(** * auto_checkin: lucky-draw check-in, redemption, daily counter, reports

    A shallow embedding of [src/auto_checkin.py] and the properties of its
    response interpreter, attempt budget, daily counter and reports.

    Conventions of the embedding.
    - A Python [str] is a list of Unicode code points ([str := list N]).
      Literals are written with [u] (UTF-8 decoding of the Rocq literal)
      or [q], in which the apostrophe stands for the double-quote
      character.
    - A Python value that comes out of [json.loads] is a [pyval].  A dict is
      an association list in insertion order with distinct keys.
    - A float is kept as the JSON lexeme it was read from; what Python does
      with it (truth value, [int()], [str()], [json.dumps]) is left to the
      [runtime] parameter, together with the other library behaviour that is
      not modelled ([int(str)], [repr(str)], the entity table of
      [html.unescape], the text of a [JSONDecodeError]).
    - Effects (state file, clock, network, report files, notifier) are
      threaded through a [world]; an uncaught exception ends the run.
    - Left out: what is printed on the console, the pauses between
      requests, the creation of the directories, failures of the writes,
      and the limits of the interpreter (depth of recursion, length of an
      integer literal). *)

From Stdlib Require Import String Ascii.
From Stdlib Require Import List ZArith NArith Lia Bool.
From Stdlib Require DecimalFacts DecimalPos DecimalN.
Import ListNotations.

Set Implicit Arguments.
Set Warnings "-register-all".

(** ** Strings *)

Definition str := list N.

(** UTF-8 decoding of a Rocq string literal into code points. *)
Fixpoint utf8_go (s : string) (acc : N) (k : nat) : str :=
  match s with
  | EmptyString => []
  | String a s' =>
      let b := N_of_ascii a in
      match k with
      | O => if (b <? 128)%N then b :: utf8_go s' 0%N 0
             else if (b <? 224)%N then utf8_go s' (b - 192)%N 1
             else if (b <? 240)%N then utf8_go s' (b - 224)%N 2
             else utf8_go s' (b - 240)%N 3
      | S O => (acc * 64 + (b - 128))%N :: utf8_go s' 0%N 0
      | S k' => utf8_go s' (acc * 64 + (b - 128))%N k'
      end
  end.

Definition u (s : string) : str := utf8_go s 0%N 0.

Definition c_dquote : N := 34.
Definition c_apos : N := 39.
Definition c_newline : N := 10.

(** [q lit]: a literal in which the apostrophe stands for the double
    quote. *)
Definition q (s : string) : str :=
  map (fun c => if (c =? c_apos)%N then c_dquote else c) (u s).

Fixpoint str_eqb (a b : str) : bool :=
  match a, b with
  | [], [] => true
  | x :: a', y :: b' => (x =? y)%N && str_eqb a' b'
  | _, _ => false
  end.

(** [strip_prefix p t]: [t] without its prefix [p], when it has it. *)
Fixpoint strip_prefix (p t : str) : option str :=
  match p with
  | [] => Some t
  | c :: p' =>
      match t with
      | d :: t' => if (c =? d)%N then strip_prefix p' t' else None
      | [] => None
      end
  end.

Definition starts_with (p t : str) : bool :=
  match strip_prefix p t with Some _ => true | None => false end.

(** Python's [p in t] on strings. *)
Fixpoint contains (p t : str) : bool :=
  starts_with p t ||
  match t with
  | [] => false
  | _ :: t' => contains p t'
  end.

(** Longest prefix whose characters satisfy [f], and the rest. *)
Fixpoint span (f : N -> bool) (t : str) : str * str :=
  match t with
  | [] => ([], [])
  | c :: t' =>
      if f c then let (a, b) := span f t' in (c :: a, b) else ([], t)
  end.

(** [s[-n:]] for [n > 0]. *)
Definition last_n {A} (n : nat) (l : list A) : list A :=
  skipn (length l - n) l.

Fixpoint join (sep : str) (l : list str) : str :=
  match l with
  | [] => []
  | [x] => x
  | x :: l' => x ++ sep ++ join sep l'
  end.

(** Decimal digits. *)
Fixpoint uint_chars (d : Decimal.uint) : str :=
  match d with
  | Decimal.Nil => []
  | Decimal.D0 d => 48%N :: uint_chars d
  | Decimal.D1 d => 49%N :: uint_chars d
  | Decimal.D2 d => 50%N :: uint_chars d
  | Decimal.D3 d => 51%N :: uint_chars d
  | Decimal.D4 d => 52%N :: uint_chars d
  | Decimal.D5 d => 53%N :: uint_chars d
  | Decimal.D6 d => 54%N :: uint_chars d
  | Decimal.D7 d => 55%N :: uint_chars d
  | Decimal.D8 d => 56%N :: uint_chars d
  | Decimal.D9 d => 57%N :: uint_chars d
  end.

Definition str_of_N (n : N) : str := uint_chars (N.to_uint n).

(** [str(z)] for a Python int. *)
Definition str_of_Z (z : Z) : str :=
  if (z <? 0)%Z then 45%N :: str_of_N (Z.abs_N z) else str_of_N (Z.to_N z).

Definition is_digit (c : N) : bool := (48 <=? c)%N && (c <=? 57)%N.

(** [[0-9a-fA-F]]. *)
Definition is_hex (c : N) : bool :=
  is_digit c || ((97 <=? c)%N && (c <=? 102)%N) || ((65 <=? c)%N && (c <=? 70)%N).

(** [\s] of a Unicode pattern: the characters for which [str.isspace]
    holds. *)
Definition is_space (c : N) : bool :=
  ((9 <=? c)%N && (c <=? 13)%N) || ((28 <=? c)%N && (c <=? 32)%N)
  || (c =? 133)%N || (c =? 160)%N || (c =? 5760)%N
  || ((8192 <=? c)%N && (c <=? 8202)%N)
  || (c =? 8232)%N || (c =? 8233)%N || (c =? 8239)%N || (c =? 8287)%N
  || (c =? 12288)%N.

Definition skip_spaces (t : str) : str := snd (span is_space t).

(** ** Python values *)

Inductive pyval :=
| VNone
| VBool (b : bool)
| VInt (z : Z)
| VFloat (lexeme : str)
| VStr (s : str)
| VList (l : list pyval)
| VDict (d : list (str * pyval)).

Definition dict := list (str * pyval).

Fixpoint dict_get (k : str) (d : dict) : option pyval :=
  match d with
  | [] => None
  | (k', v) :: d' => if str_eqb k k' then Some v else dict_get k d'
  end.

(** [d[k] = v]: an existing key keeps its place, a new one goes last. *)
Fixpoint dict_set (k : str) (v : pyval) (d : dict) : dict :=
  match d with
  | [] => [(k, v)]
  | (k', v') :: d' =>
      if str_eqb k k' then (k', v) :: d' else (k', v') :: dict_set k v d'
  end.

(** Library behaviour the embedding does not compute. *)
Class runtime := {
  float_is_zero : str -> bool;        (* float(lexeme) == 0.0 *)
  float_trunc : str -> option Z;      (* int(float(lexeme)); None: raises *)
  float_str : str -> str;             (* str(float(lexeme)) *)
  float_json : str -> str;            (* json.dumps(float(lexeme)) *)
  int_of_str : str -> option Z;       (* int(s); None: ValueError *)
  repr_str : str -> str;              (* repr(s) *)
  charref_sub : str -> str;           (* html.unescape on a text with & *)
  json_error_text : str -> str        (* str(e) of json.loads's error *)
}.

Section Values.
Context {rt : runtime}.

(** [bool(v)]. *)
Definition truthy (v : pyval) : bool :=
  match v with
  | VNone => false
  | VBool b => b
  | VInt z => negb (z =? 0)%Z
  | VFloat x => negb (float_is_zero x)
  | VStr s => match s with [] => false | _ => true end
  | VList l => match l with [] => false | _ => true end
  | VDict d => match d with [] => false | _ => true end
  end.

(** [a or b]. *)
Definition py_or (a b : pyval) : pyval := if truthy a then a else b.

(** [str(v)] and [repr(v)], as used by f-strings. *)
Fixpoint py_fmt (top : bool) (v : pyval) : str :=
  match v with
  | VNone => u "None"
  | VBool true => u "True"
  | VBool false => u "False"
  | VInt z => str_of_Z z
  | VFloat x => float_str x
  | VStr s => if top then s else repr_str s
  | VList l => u "[" ++ join (u ", ") (map (py_fmt false) l) ++ u "]"
  | VDict d =>
      u "{" ++ join (u ", ")
        (map (fun kv => repr_str (fst kv) ++ u ": " ++ py_fmt false (snd kv)) d)
      ++ u "}"
  end.

Definition py_str (v : pyval) : str := py_fmt true v.

End Values.

(** ** [json.loads] *)

(** Outcome of a scanner: a value and the unread rest, a decoding error, or
    not enough fuel (which [json_loads] never runs into, see
    [json_loads_fuel]). *)
Inductive pres (A : Type) :=
| POk (a : A) (rest : str)
| PFail
| PFuel.
Arguments PFail {A}.
Arguments PFuel {A}.

(** The whitespace of the JSON grammar: space, tab, newline, return. *)
Definition is_json_ws (c : N) : bool :=
  (c =? 32)%N || (c =? 9)%N || (c =? 10)%N || (c =? 13)%N.

Definition json_ws (t : str) : str := snd (span is_json_ws t).

Definition hex_val (c : N) : option N :=
  if is_digit c then Some (c - 48)%N
  else if (97 <=? c)%N && (c <=? 102)%N then Some (c - 87)%N
  else if (65 <=? c)%N && (c <=? 70)%N then Some (c - 55)%N
  else None.

Definition hex4 (a b c d : N) : option N :=
  match hex_val a, hex_val b, hex_val c, hex_val d with
  | Some x, Some y, Some z, Some w => Some (((x * 16 + y) * 16 + z) * 16 + w)%N
  | _, _, _, _ => None
  end.

Definition is_high_surrogate (c : N) : bool := (55296 <=? c)%N && (c <=? 56319)%N.
Definition is_low_surrogate (c : N) : bool := (56320 <=? c)%N && (c <=? 57343)%N.
Definition join_surrogates (hi lo : N) : N :=
  (65536 + ((hi - 55296) * 1024 + (lo - 56320)))%N.
(** * The list layout of DataViews: [packages/dataviews/src/view-list.js]

    A shallow embedding of the [ViewList] component and of the values it
    handles, followed by the properties of its specification.

    The component receives seven props.  Three of them ([fields], [data],
    [selection]) are references to arrays owned by the caller; the model keeps
    their referents in a [Heap], so that what a render pass mutates, and what
    it leaves alone, is visible in the result.  Objects in the [fields] array
    are referred to by their position in it. *)

From Stdlib Require Import ZArith Lia Ascii.
From stdpp Require Import base option list strings gmap.

Open Scope string_scope.
Open Scope list_scope.

(** ** JavaScript values *)

Module JS.

(** The primitive values that occur as item ids, list keys and key codes.
    Numbers are integers here: ids, indices and key codes are. *)
Inductive value :=
| Undefined
| Null
| Bool (b : bool)
| Num (n : Z)
| Str (s : string).

#[global] Instance value_eq_dec : EqDecision value.
Proof. solve_decision. Defined.

(** ToBoolean. *)
Definition truthy (v : value) : bool :=
  match v with
  | Undefined | Null => false
  | Bool b => b
  | Num n => negb (n =? 0)%Z
  | Str s => negb (String.eqb s "")
  end.

(** [a || b] *)
Definition or (a b : value) : value := if truthy a then a else b.

(** [Array.prototype.includes]: a left-to-right scan; on the values above
    SameValueZero is plain equality. *)
Fixpoint includes {A} `{EqDecision A} (l : list A) (x : A) : bool :=
  match l with
  | [] => false
  | y :: l' => if decide (y = x) then true else includes l' x
  end.

Inductive error := TypeError (message : string).

End JS.

(** ** The data model *)

Module Item.
(** An item of the data set: [id] and further named attributes. *)
Record t := mk { id : JS.value; attributes : list (string * JS.value) }.
End Item.

(** What a field's [render] returns: a React node. *)
Inductive Displayable :=
| DEmpty
| DText (s : string)
| DNumber (n : Z)
| DElement (tag className text : string).

Definition displayable_truthy (d : Displayable) : bool :=
  match d with
  | DEmpty => false
  | DText s => negb (String.eqb s "")
  | DNumber n => negb (n =? 0)%Z
  | DElement _ _ _ => true
  end.

Module Format.
Record t := mk { type : string; attributes : list (string * JS.value) }.
End Format.

Module Field.
(** [formats] is an optional property: [None] is [undefined].  [render] is
    taken as a function of the item alone, one that returns: what a render
    reads of its descriptor, and a render that throws, are not modelled. *)
Record t := mk {
  id : string;
  render : Item.t → Displayable;
  formats : option (list Format.t)
}.

(** [field.formats = fs] *)
Definition set_formats (fs : list Format.t) (f : t) : t :=
  {| id := id f; render := render f; formats := Some fs |}.
End Field.

Module Layout.
(** [None] is an id that is not set. *)
Record t := mk { mediaField : option string; primaryField : option string }.
End Layout.

Module View.
Record t := mk { layout : Layout.t; hiddenFields : list string }.
End View.
#[global] Instance NoOpCache_Cache : Cache NoOpCache :=
  {| cache.Get := Get; cache.GetStale := GetStale;
     cache.Set_ := Set_; cache.Delete := Delete |}.

End noop.

(** A slice of [cache.Cache] values holds backends of different dynamic
    types; a tier that is one of two kinds dispatches to its own methods. *)
#[global] Instance sum_Cache {A B : Type} `{!cache.Cache A} `{!cache.Cache B}
  : cache.Cache (A + B) :=
  {| cache.Get := λ now key s,
       match s with
       | inl a => let '(r, a') := cache.Get now key a in (r, inl a')
       | inr b => let '(r, b') := cache.Get now key b in (r, inr b')
       end;
     cache.GetStale := λ now key s,
       match s with
       | inl a => let '(r, a') := cache.GetStale now key a in (r, inl a')
       | inr b => let '(r, b') := cache.GetStale now key b in (r, inr b')
       end;
     cache.Set_ := λ now key val ttl s,
       match s with
       | inl a => inl (cache.Set_ now key val ttl a)
       | inr b => inr (cache.Set_ now key val ttl b)
       end;
     cache.Delete := λ key s,
       match s with
       | inl a => inl (cache.Delete key a)
       | inr b => inr (cache.Delete key b)
       end |}.

Module multi.
Import cache.

(** What the orchestrator does to its collaborators, in order: a method
    call on the tier at an index, or a warning given to its logger. *)
Inductive Event :=
  | CallGet (i : nat) (key : string)
  | CallGetStale (i : nat) (key : string)
  | CallSet (i : nat) (key : string) (val : list Byte.byte) (ttl : TTL)
  | CallDelete (i : nat) (key : string)
  | LoggerWarn (msg key : string).

Section Orchestrator.
Context {S : Type} `{!Cache S}.

(** [type MultiCache struct]. *)
Record MultiCache := mkMultiCache {
  caches : list S;
  enablePropagation : bool
}.

(** A method of [MultiCache]: from the receiver to its result, the receiver
    after the call and the events of the call; [None] is a run-time panic
    (an index out of range). *)
Definition M (A : Type) : Type :=
  MultiCache → option (A * MultiCache * list Event).

Definition ret {A} (a : A) : M A := λ mc, Some (a, mc, []).

Definition bind {A B} (m : M A) (k : A → M B) : M B :=
  λ mc,
    match m mc with
    | None => None
    | Some (a, mc1, t1) =>
      match k a mc1 with
      | None => None
      | Some (b, mc2, t2) => Some (b, mc2, t1 ++ t2)
      end
    end.

Notation "'let*' x ':=' m 'in' k" := (bind m (λ x, k))
  (at level 10, x pattern, m at level 100, k at level 200).

Notation "m ';;' k" := (bind m (λ _, k))
  (at level 100, k at level 200, right associativity).

(** [mc.caches[i].method(...)]: the tier's state is replaced by the one the
    method leaves. *)
Definition onTier {A} (i : nat) (ev : Event) (method : S → A * S) : M A :=
  λ mc,
    match caches mc !! i with
    | None => None
    | Some c =>
      let '(a, c') := method c in
      Some (a,
            {| caches := <[i := c']> (caches mc);
               enablePropagation := enablePropagation mc |},
            [ev])
    end.

Definition tierGet (now : Z) (i : nat) (key : string)
  : M (option CacheEntry * bool) :=
  onTier i (CallGet i key) (Get now key).

Definition tierGetStale (now : Z) (i : nat) (key : string)
  : M (option CacheEntry * bool) :=
  onTier i (CallGetStale i key) (GetStale now key).

Definition tierSet (now : Z) (i : nat) (key : string) (val : list Byte.byte)
  (ttl : TTL) : M unit :=
  onTier i (CallSet i key val ttl) (λ c, (tt, Set_ now key val ttl c)).

Definition tierDelete (i : nat) (key : string) : M unit :=
  onTier i (CallDelete i key) (λ c, (tt, Delete key c)).

Definition warn (msg key : string) : M unit :=
  λ mc, Some (tt, mc, [LoggerWarn msg key]).

Definition numCaches : M nat := λ mc, Some (length (caches mc), mc, []).

Definition propagationEnabled : M bool :=
  λ mc, Some (enablePropagation mc, mc, []).

(** [for i := from; i < from + count; i++ { body(i) }]. *)
Fixpoint forRange (from count : nat) (body : nat → M unit) : M unit :=
  match count with
  | O => ret tt
  | Datatypes.S count' => body from ;; forRange (Datatypes.S from) count' body
  end.

(** [propagateToEarlierCaches]. *)
Definition propagateToEarlierCaches (now : Z) (key : string)
  (entry : option CacheEntry) (foundAtIndex : nat) : M unit :=
  match entry with
  | None => ret tt
  | Some e =>
    if IsExpired e now then ret tt
    else
      let remainingTTL := RemainingTTL e now in
      if (Fresh remainingTTL <=? 0) && (Stale remainingTTL <=? 0) then ret tt
      else forRange 0 foundAtIndex
             (λ i, tierSet now i key (Data e) remainingTTL)
  end.

Definition missResult : CacheResult :=
  {| Entry := None; Found := false; Level := CacheLevelMiss |}.

(** The [for i, c := range mc.caches] loop shared by [GetWithLevel] and
    [GetStaleWithLevel], from index [i] over [count] remaining tiers;
    [lookup] is the tier method of the variant. *)
Fixpoint scanTiers (now : Z) (lookup : nat → string → M (option CacheEntry * bool))
  (key : string) (i count : nat) : M CacheResult :=
  match count with
  | O => ret missResult
  | Datatypes.S count' =>
    let* (entry, found) := lookup i key in
    if found then
      let* enabled := propagationEnabled in
      (if (0 <? i)%nat && enabled
       then propagateToEarlierCaches now key entry i
       else ret tt) ;;
      ret {| Entry := entry; Found := true;
             Level := CacheLevelFromIndex (Z.of_nat i) |}
    else scanTiers now lookup key (Datatypes.S i) count'
  end.

(** [GetWithLevel]. *)
Definition GetWithLevel (now : Z) (key : string) : M CacheResult :=
  let* n := numCaches in
  if (n =? 0)%nat then
    warn "No caches available for get operation" key ;; ret missResult
  else scanTiers now (tierGet now) key 0 n.

(** [GetStaleWithLevel]. *)
Definition GetStaleWithLevel (now : Z) (key : string) : M CacheResult :=
  let* n := numCaches in
  if (n =? 0)%nat then ret missResult
  else scanTiers now (tierGetStale now) key 0 n.

(** [Get] and [GetStale]: the projections of the level-aware calls. *)
Definition Get (now : Z) (key : string) : M (option CacheEntry * bool) :=
  let* result := GetWithLevel now key in ret (Entry result, Found result).

Definition GetStale (now : Z) (key : string) : M (option CacheEntry * bool) :=
  let* result := GetStaleWithLevel now key in ret (Entry result, Found result).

************

* Task brief
Above are records; repeat only the lines starting at the line with "if str_eqb k k' then (k', v)" and ending at the line with "float_str : str", exactly as they appear, both included.

* Expected answer
      if str_eqb k k' then (k', v) :: d' else (k', v') :: dict_set k v d'
  end.

(** Library behaviour the embedding does not compute. *)
Class runtime := {
  float_is_zero : str -> bool;        (* float(lexeme) == 0.0 *)
  float_trunc : str -> option Z;      (* int(float(lexeme)); None: raises *)
  float_str : str -> str;             (* str(float(lexeme)) *)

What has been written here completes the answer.